A 619-day laboratory incubation experiment tracked uranium transformations in twenty topsoils from central England with contrasting properties. Measurements of soluble, chemically exchangeable, and isotopically exchangeable uranium concentrations were taken periodically to quantify transformation kinetics. The dataset enables modeling of long-term uranium bioavailability in aerobic temperate soils.
Use Cases
- Model the kinetics of uranium transformation from soluble to isotopically exchangeable pools over the 619-day incubation period.
- Analyze relationships between uranium transformation rates and contrasting soil properties like pH and organic matter content.
- Compare uranium bioavailability trends across different land uses represented in the dataset, including arable, grassland, and moorland/woodland.
Strengths
- Long-term experimental data covering a 619-day (ca. 1.7 year) incubation period under controlled temperature conditions.
- Diverse set of twenty topsoils with contrasting properties (pH, organic matter content, land use) from central England.
- Periodic monitoring enabling quantification of transformation kinetics for soluble, chemically exchangeable, and isotopically exchangeable uranium.
Limitations
- Data is from a controlled laboratory experiment, which may not fully replicate field conditions and environmental variability.
- Geographic scope is limited to twenty topsoil samples from central England, reducing generalizability to other regions.

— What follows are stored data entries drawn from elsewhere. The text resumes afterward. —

(** * UBID codec ([buildingid/code.py]): a shallow embedding and its properties

    The development follows the module top to bottom: the identifier
    pattern [RE_PATTERN_] and the matcher behind [re.match], the validator
    ([isValid_], [isValid]), the decoder and the encoder, and the geometry of
    [CodeArea] (area, intersection, jaccard, resize).  A last part covers
    the quadkeys of [pymodule/gis_helpers.py].

    Modelling conventions.
    - A Python [float] is idealised as an exact rational ([Q]); comparisons
      are the decidable ones of [Q].  A division by a zero float raises
      [ZeroDivisionError], as in Python.
    - A Python [int] is [Z], unbounded.
    - A Python [str] is a [string]; the pattern only ever matches ASCII
      characters (no letter of the code alphabet has a non-ASCII case
      variant), so a character outside ASCII is any [ascii] above 127.
    - A raised exception is the [Raise] constructor of [result]; [None] is
      [None] of [option].
    - The Open Location Code library and [buildingid.validators] are
      collaborators: they are the fields of the class [GridEngine]. *)

From stdpp Require Import gmap.
From Stdlib Require Import List String Ascii Bool Arith ZArith NArith QArith Qround Qminmax Lia Lqa.
From Stdlib Require Import DecimalString DecimalN DecimalFacts DecimalPos.
Import ListNotations.

Set Implicit Arguments.

Local Open Scope string_scope.
Local Open Scope Q_scope.

(** ** Exceptions and results *)

Inductive exn : Type :=
| ValueError
| AssertionError
| ZeroDivisionError.

Inductive result (A : Type) : Type :=
| Return (a : A)
| Raise (e : exn).

Arguments Return {A} a.
Arguments Raise {A} e.

Definition bind {A B : Type} (m : result A) (f : A -> result B) : result B :=
  match m with
  | Return a => f a
  | Raise e => Raise e
  end.

(** The [assert] statement. *)
Definition assert (c : bool) : result unit :=
  if c then Return tt else Raise AssertionError.

Notation "'do' x <- m ; k" := (bind m (fun x => k))
  (at level 10, x name, m at level 100, k at level 200).
Notation "'check' c ; k" := (bind (assert c) (fun _ => k))
  (at level 10, c at level 100, k at level 200).


(** [a / b] on floats. *)
Definition fdiv (a b : Q) : result Q :=
  if Qeq_bool b 0 then Raise ZeroDivisionError else Return (a / b).

(** [a > b], [a >= b] *)
Definition Qgtb (a b : Q) : bool := negb (Qle_bool a b).
Definition Qgeb (a b : Q) : bool := Qle_bool b a.

(** Python's [max(a, b)] and [min(a, b)]: the first argument is kept unless
    the second is strictly better. *)
Definition pymax (a b : Q) : Q := if Qgtb b a then b else a.
Definition pymin (a b : Q) : Q := if Qgtb a b then b else a.

(** ** Areas *)

(** [openlocationcode.CodeArea]: the cell of a grid code. *)
Record OlcArea : Type := mkOlcArea {
  olc_latitudeLo : Q;
  olc_longitudeLo : Q;
  olc_latitudeHi : Q;
  olc_longitudeHi : Q;
  olc_codeLength : Z
}.

(** [buildingid.code.CodeArea]: the fields of the base class, set by
    the constructor of the base class, and the [centroid]. *)
Record CodeArea : Type := mkCodeArea {
  centroid : OlcArea;
  latitudeLo : Q;
  longitudeLo : Q;
  latitudeHi : Q;
  longitudeHi : Q;
  codeLength : Z
}.

(** [CodeArea.area] *)
Definition area (self : CodeArea) : Q :=
  let height := latitudeHi self - latitudeLo self in
  let width := longitudeHi self - longitudeLo self in
  height * width.

(** [CodeArea.intersection]; [other] may be [None]. *)
Definition intersection (self : CodeArea) (other : option CodeArea)
  : option (Q * Q * Q * Q) :=
  match other with
  | None => None
  | Some other =>
      let latLo := pymax (latitudeLo self) (latitudeLo other) in
      let latHi := pymin (latitudeHi self) (latitudeHi other) in
      let lonLo := pymax (longitudeLo self) (longitudeLo other) in
      let lonHi := pymin (longitudeHi self) (longitudeHi other) in
      if Qgtb latLo latHi || Qgtb lonLo lonHi then None
      else Some (lonLo, latLo, lonHi, latHi)
  end.

(** [CodeArea.jaccard]; [other.area] on [None] is never reached, since
    [intersection] has returned [None] before. *)
Definition jaccard (self : CodeArea) (other : option CodeArea)
  : result (option Q) :=
  match intersection self other with
  | None => Return None
  | Some (b0, b1, b2, b3) =>
      let a := (b3 - b1) * (b2 - b0) in
      let other_area := match other with Some o => area o | None => 0 end in
      do j <- fdiv a (area self + other_area - a);
      Return (Some j)
  end.

(** [CodeArea.resize] *)
Definition resize (self : CodeArea) : CodeArea :=
  let halfHeight :=
    (olc_latitudeHi (centroid self) - olc_latitudeLo (centroid self)) / 2 in
  let halfWidth :=
    (olc_longitudeHi (centroid self) - olc_longitudeLo (centroid self)) / 2 in
  mkCodeArea (centroid self)
    (latitudeLo self + halfHeight) (longitudeLo self + halfWidth)
    (latitudeHi self - halfHeight) (longitudeHi self - halfWidth)
    (codeLength self).

(** ** The pattern language of [re] used by [RE_PATTERN_]

    Only the constructs the pattern is built from: the anchors, character
    classes (a literal is a class of one character), concatenation,
    alternation, the optional group, a bounded or unbounded greedy
    repetition of a class, and the numbered capturing group.  The flag
    [re.IGNORECASE] is built into class membership. *)

Inductive citem : Type :=
| CChar (c : ascii)
| CRange (lo hi : ascii).
(** X22.  Every job ends.  Once the thumbnail capture, the audio
    extraction, the transcription and the detector have each settled for
    a job, in this order of the last two and with any outcome, the job is
    [completed] or [error]; whatever other events, for this or for other
    jobs, come in between or after. *)
Theorem job_ends_when_its_calls_have_settled ls (id : nat) r first second
    capture extraction speech reply ls1 ls2 ls3 ls4 :
  results (run init ls) !! id = Some r →
  (first = ThumbnailSettled id capture ∧ second = AudioSettled id extraction
   ∨ first = AudioSettled id extraction ∧ second = ThumbnailSettled id capture) →
  ∃ r',
    results (run init (ls ++ first :: ls1 ++ second :: ls2
                          ++ Transcribed id speech :: ls3
                          ++ Classified id reply :: ls4)) !! id = Some r' ∧
    status r' ≠ st_processing.
Proof.
  intros Hr Horder.
  pose proof (in_store_lt _ id r (run_inv ls) Hr) as Hlt.
  destruct (inv_job _ (run_inv ls) id r Hr) as [_ [rn [Hrn _]]].
  set (l1 := (ls ++ [first])%list).
  set (l2 := (l1 ++ ls1 ++ [second])%list).
  set (l3 := (l2 ++ ls2 ++ [Transcribed id speech])%list).
  set (l4 := (l3 ++ ls3 ++ [Classified id reply])%list).
  replace (ls ++ first :: ls1 ++ second :: ls2 ++ Transcribed id speech :: ls3
              ++ Classified id reply :: ls4)%list with (l4 ++ ls4)%list
    by (subst l1 l2 l3 l4; by rewrite <- !app_assoc).
  (* both acquisition promises are settled after the second event *)
  assert (∃ rn2, runs (run init l2) !! id = Some rn2 ∧
                 shot rn2 ≠ Pending ∧ audio rn2 ≠ Pending ∧
                 (id < next_id (run init l2))%nat) as (rn2 & Hrn2 & Hs2 & Ha2 & Hlt2).
  { subst l2 l1. rewrite !run_app.
    destruct Horder as [[-> ->]|[-> ->]].
    - destruct (thumbnail_settles _ id rn capture Hrn) as (rna & Hrna & Hsa).
      pose proof (step_next_id (run init ls) (ThumbnailSettled id capture)) as Hle.
      destruct (run_advances ls1 _ id rna Hrna) as (rnb & Hrnb & (_ & Hsb & _) & Hltb);
        [lia|].
      destruct (audio_settles _ id rnb extraction Hrnb) as (rnc & Hrnc & Hac).
      destruct (step_advances _ (AudioSettled id extraction) id rnb Hrnb Hltb)
        as (rnc' & Hrnc' & (_ & Hsc & _)).
      rewrite Hrnc in Hrnc'. injection Hrnc' as <-.
      pose proof (step_next_id (run (run init ls) ([ThumbnailSettled id capture] ++ ls1)%list)
                    (AudioSettled id extraction)) as Hle'.
      exists rnc. simpl in *. repeat split; auto; lia.
    - destruct (audio_settles _ id rn extraction Hrn) as (rna & Hrna & Haa).
      pose proof (step_next_id (run init ls) (AudioSettled id extraction)) as Hle.
      destruct (run_advances ls1 _ id rna Hrna) as (rnb & Hrnb & (_ & _ & Hab) & Hltb);
        [lia|].
      destruct (thumbnail_settles _ id rnb capture Hrnb) as (rnc & Hrnc & Hsc).
      destruct (step_advances _ (ThumbnailSettled id capture) id rnb Hrnb Hltb)
        as (rnc' & Hrnc' & (_ & _ & Hac)).
      rewrite Hrnc in Hrnc'. injection Hrnc' as <-.
      pose proof (step_next_id (run (run init ls) ([AudioSettled id extraction] ++ ls1)%list)
                    (ThumbnailSettled id capture)) as Hle'.
      exists rnc. simpl in *. repeat split; auto; lia. }
  pose proof (settled_is_past_barrier _ id rn2 (run_inv l2) Hrn2 Hs2 Ha2) as Hrank2.
  (* the transcription settles *)
  assert (∃ rn3, runs (run init l3) !! id = Some rn3 ∧
                 (2 <= phase_rank (phase rn3))%nat ∧
                 (id < next_id (run init l3))%nat) as (rn3 & Hrn3 & Hrank3 & Hlt3).
  { subst l3. rewrite !run_app.
    destruct (run_advances ls2 _ id rn2 Hrn2 Hlt2) as (rna & Hrna & (Hra & _) & Hlta).
    destruct (transcription_settles _ id rna speech Hrna) as (rnb & Hrnb & Hrb); [lia|].
    pose proof (step_next_id (run (run init l2) ls2) (Transcribed id speech)) as Hle.
    exists rnb. simpl in *. repeat split; auto; lia. }
  (* the detector settles *)
  assert (∃ rn4, runs (run init l4) !! id = Some rn4 ∧ phase rn4 = Returned ∧
                 (id < next_id (run init l4))%nat) as (rn4 & Hrn4 & Hph4 & Hlt4).
  { subst l4. rewrite !run_app.
    destruct (run_advances ls3 _ id rn3 Hrn3 Hlt3) as (rna & Hrna & (Hra & _) & Hlta).
    destruct (classification_settles _ id rna reply Hrna) as (rnb & Hrnb & Hrb); [lia|].
    pose proof (step_next_id (run (run init l3) ls3) (Classified id reply)) as Hle.
    exists rnb. simpl in *. repeat split; auto; lia. }
  (* a returned run has written a terminal status, for good *)
  destruct (job_of_run _ id rn4 (run_inv l4) Hrn4) as [r4 [Hr4 [_ Hok]]].
  assert (status r4 ≠ st_processing) as Hterm.
  { job_cases Hok; try congruence. }
  exists r4. split; [|done].
  rewrite run_app. by apply terminal_run; [apply run_inv | |].
Qed.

- Sample size is constrained to the twenty selected soils, limiting statistical power for broad inferences.
Provenance
- Source
- Environmental Information Data Centre
- Collection Method
- Laboratory-based experiment where twenty topsoils were contaminated with UO22+ and incubated under controlled aerobic conditions at 10°C, with periodic soil extractions.
- Time Range
- Experiment duration of 619 days.
- Freshness
- null
- Geography
- Twenty topsoils from central England.